■ **Working data**
(* ===== verification/Actions.v ===== *)
(** * The action registry

    pkg/iam/actions.go: the table of permissions in the legacy format
    "resource:action" and in the new format "vc:service:Action", with the
    action constants written out, and its two lookup maps. *)
From S2P Require Import Prelude.

Record ActionMapping := mkAction {
  Legacy : string;
  New : string;
  am_Resource : string;
  am_Action : string;
  am_Description : string
}.

#[global] Instance ActionMapping_eq_dec : EqDecision ActionMapping.
Proof. solve_decision. Defined.

(** The first and the second half of the table. *)
Definition Registry_1 : list ActionMapping :=
  [mkAction "compute:list" "vc:compute:ListInstances" "compute" "list" "List instances";
   mkAction "compute:get" "vc:compute:GetInstance" "compute" "get" "View instance details";
   mkAction "compute:create" "vc:compute:CreateInstance" "compute" "create" "Create instances";
   mkAction "compute:update" "vc:compute:UpdateInstance" "compute" "update" "Update instances";
   mkAction "compute:delete" "vc:compute:DeleteInstance" "compute" "delete" "Delete instances";
   mkAction "compute:start" "vc:compute:StartInstance" "compute" "start" "Start instances";
   mkAction "compute:stop" "vc:compute:StopInstance" "compute" "stop" "Stop instances";
   mkAction "compute:reboot" "vc:compute:RebootInstance" "compute" "reboot" "Reboot instances";
   mkAction "compute:console" "vc:compute:GetConsole" "compute"
     "console" "Access instance console";
   mkAction "flavor:list" "vc:compute:ListFlavors" "flavor" "list" "List flavors";
   mkAction "flavor:create" "vc:compute:CreateFlavor" "flavor" "create" "Create flavors";
   mkAction "flavor:delete" "vc:compute:DeleteFlavor" "flavor" "delete" "Delete flavors";
   mkAction "image:list" "vc:image:ListImages" "image" "list" "List images";
   mkAction "image:get" "vc:image:GetImage" "image" "get" "View image details";
   mkAction "image:create" "vc:image:CreateImage" "image" "create" "Upload images";
   mkAction "image:update" "vc:image:UpdateImage" "image" "update" "Update images";
   mkAction "image:delete" "vc:image:DeleteImage" "image" "delete" "Delete images";
   mkAction "volume:list" "vc:storage:ListVolumes" "volume" "list" "List volumes";
   mkAction "volume:get" "vc:storage:GetVolume" "volume" "get" "View volume details";
   mkAction "volume:create" "vc:storage:CreateVolume" "volume" "create" "Create volumes";
   mkAction "volume:update" "vc:storage:UpdateVolume" "volume" "update" "Update volumes";
   mkAction "volume:delete" "vc:storage:DeleteVolume" "volume" "delete" "Delete volumes";
   mkAction "volume:attach" "vc:storage:AttachVolume" "volume" "attach" "Attach volumes";
   mkAction "volume:detach" "vc:storage:DetachVolume" "volume" "detach" "Detach volumes";
   mkAction "snapshot:list" "vc:storage:ListSnapshots" "snapshot" "list" "List snapshots";
   mkAction "snapshot:get" "vc:storage:GetSnapshot" "snapshot" "get" "View snapshot details";
   mkAction "snapshot:create" "vc:storage:CreateSnapshot" "snapshot"
     "create" "Create snapshots";
   mkAction "snapshot:update" "vc:storage:UpdateSnapshot" "snapshot"
     "update" "Update snapshots";
   mkAction "snapshot:delete" "vc:storage:DeleteSnapshot" "snapshot"
     "delete" "Delete snapshots";
   mkAction "network:list" "vc:network:ListNetworks" "network" "list" "List networks";
   mkAction "network:get" "vc:network:GetNetwork" "network" "get" "View network details";
   mkAction "network:create" "vc:network:CreateNetwork" "network" "create" "Create networks";
   mkAction "network:update" "vc:network:UpdateNetwork" "network" "update" "Update networks";
   mkAction "network:delete" "vc:network:DeleteNetwork" "network" "delete" "Delete networks";
   mkAction "security_group:list" "vc:network:ListSecurityGroups" "security_group"
     "list" "List security groups";
   mkAction "security_group:create" "vc:network:CreateSecurityGroup" "security_group"
     "create" "Create security groups";
   mkAction "security_group:update" "vc:network:UpdateSecurityGroup" "security_group"
     "update" "Update security group rules";
   mkAction "security_group:delete" "vc:network:DeleteSecurityGroup" "security_group"
     "delete" "Delete security groups";
   mkAction "floating_ip:list" "vc:network:ListFloatingIPs" "floating_ip"
     "list" "List floating IPs";
   mkAction "floating_ip:create" "vc:network:CreateFloatingIP" "floating_ip"
     "create" "Allocate floating IPs";
   mkAction "floating_ip:delete" "vc:network:DeleteFloatingIP" "floating_ip"
     "delete" "Release floating IPs";
   mkAction "router:list" "vc:network:ListRouters" "router" "list" "List routers";
   mkAction "router:create" "vc:network:CreateRouter" "router" "create" "Create routers";
   mkAction "router:update" "vc:network:UpdateRouter" "router" "update" "Update routers";
   mkAction "router:delete" "vc:network:DeleteRouter" "router" "delete" "Delete routers";
   mkAction "dns_zone:list" "vc:dns:ListZones" "dns_zone" "list" "List DNS zones";
   mkAction "dns_zone:get" "vc:dns:GetZone" "dns_zone" "get" "View DNS zone details";
   mkAction "dns_zone:create" "vc:dns:CreateZone" "dns_zone" "create" "Create DNS zones";
   mkAction "dns_zone:update" "vc:dns:UpdateZone" "dns_zone" "update" "Update DNS zones";
   mkAction "dns_zone:delete" "vc:dns:DeleteZone" "dns_zone" "delete" "Delete DNS zones";
   mkAction "dns_record:list" "vc:dns:ListRecords" "dns_record" "list" "List DNS records";
   mkAction "dns_record:create" "vc:dns:CreateRecord" "dns_record"
     "create" "Create DNS records";
   mkAction "dns_record:update" "vc:dns:UpdateRecord" "dns_record"
     "update" "Update DNS records";
   mkAction "dns_record:delete" "vc:dns:DeleteRecord" "dns_record"
     "delete" "Delete DNS records";
   mkAction "user:list" "vc:iam:ListUsers" "user" "list" "List users";
   mkAction "user:get" "vc:iam:GetUser" "user" "get" "View user details";
   mkAction "user:create" "vc:iam:CreateUser" "user" "create" "Create users";
   mkAction "user:update" "vc:iam:UpdateUser" "user" "update" "Update users";
   mkAction "user:delete" "vc:iam:DeleteUser" "user" "delete" "Delete users";
   mkAction "role:list" "vc:iam:ListRoles" "role" "list" "List roles";
   mkAction "role:create" "vc:iam:CreateRole" "role" "create" "Create roles";
   mkAction "role:update" "vc:iam:UpdateRole" "role" "update" "Update roles";
   mkAction "role:delete" "vc:iam:DeleteRole" "role" "delete" "Delete roles";
   mkAction "policy:list" "vc:iam:ListPolicies" "policy" "list" "List policies";
   mkAction "policy:create" "vc:iam:CreatePolicy" "policy" "create" "Create policies";
   mkAction "policy:update" "vc:iam:UpdatePolicy" "policy" "update" "Update policies";
   mkAction "policy:delete" "vc:iam:DeletePolicy" "policy" "delete" "Delete policies";
   mkAction "project:list" "vc:iam:ListProjects" "project" "list" "List projects";
   mkAction "project:create" "vc:iam:CreateProject" "project" "create" "Create projects";
   mkAction "project:delete" "vc:iam:DeleteProject" "project" "delete" "Delete projects";
   mkAction "service_account:list" "vc:iam:ListServiceAccounts" "service_account"
     "list" "List service accounts";
   mkAction "service_account:get" "vc:iam:GetServiceAccount" "service_account"
     "get" "View service account details";
   mkAction "service_account:create" "vc:iam:CreateServiceAccount" "service_account"
     "create" "Create service accounts";
   mkAction "service_account:delete" "vc:iam:DeleteServiceAccount" "service_account"
     "delete" "Delete service accounts";
   mkAction "service_account:rotate" "vc:iam:RotateServiceAccountKey" "service_account"
     "rotate" "Rotate service account keys";
   mkAction "group:list" "vc:iam:ListGroups" "group" "list" "List groups";
   mkAction "group:get" "vc:iam:GetGroup" "group" "get" "View group details";
   mkAction "group:create" "vc:iam:CreateGroup" "group" "create" "Create groups";
   mkAction "group:update" "vc:iam:UpdateGroup" "group" "update" "Update groups";
   mkAction "group:delete" "vc:iam:DeleteGroup" "group" "delete" "Delete groups";
   mkAction "permission_boundary:set" "vc:iam:SetPermissionBoundary" "permission_boundary"
     "set" "Set permission boundary";
   mkAction "permission_boundary:get" "vc:iam:GetPermissionBoundary" "permission_boundary"
     "get" "View permission boundary";
   mkAction "permission_boundary:delete" "vc:iam:DeletePermissionBoundary" "permission_boundary"
     "delete" "Delete permission boundary";
   mkAction "host:list" "vc:infra:ListHosts" "host" "list" "List hosts";
   mkAction "host:create" "vc:infra:CreateHost" "host" "create" "Register hosts";
   mkAction "host:update" "vc:infra:UpdateHost" "host" "update" "Update host configuration";
   mkAction "host:delete" "vc:infra:DeleteHost" "host" "delete" "Deregister hosts";
   mkAction "host:maintenance" "vc:infra:SetHostMaintenance" "host"
     "maintenance" "Toggle host maintenance mode";
   mkAction "cluster:list" "vc:infra:ListClusters" "cluster" "list" "List clusters";
   mkAction "cluster:create" "vc:infra:CreateCluster" "cluster" "create" "Create clusters";
   mkAction "cluster:update" "vc:infra:UpdateCluster" "cluster" "update" "Update clusters";
   mkAction "cluster:delete" "vc:infra:DeleteCluster" "cluster" "delete" "Delete clusters";
   mkAction "kms:list" "vc:kms:ListKeys" "kms" "list" "List KMS keys";
   mkAction "kms:get" "vc:kms:GetKey" "kms" "get" "View KMS key details";
   mkAction "kms:create" "vc:kms:CreateKey" "kms" "create" "Create KMS keys";
   mkAction "kms:update" "vc:kms:UpdateKey" "kms" "update" "Update KMS keys";
   mkAction "kms:delete" "vc:kms:DeleteKey" "kms" "delete" "Delete KMS keys";
   mkAction "encryption:list" "vc:encryption:ListConfigs" "encryption"
     "list" "List encryption configs";
   mkAction "encryption:get" "vc:encryption:GetConfig" "encryption"
     "get" "View encryption config";
   mkAction "encryption:create" "vc:encryption:CreateConfig" "encryption"
     "create" "Create encryption configs"].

■ **What the exercise asks**
Check each line of the records above for the word "flavor", count the lines that have it, and give only the count.

■ **Your response**
3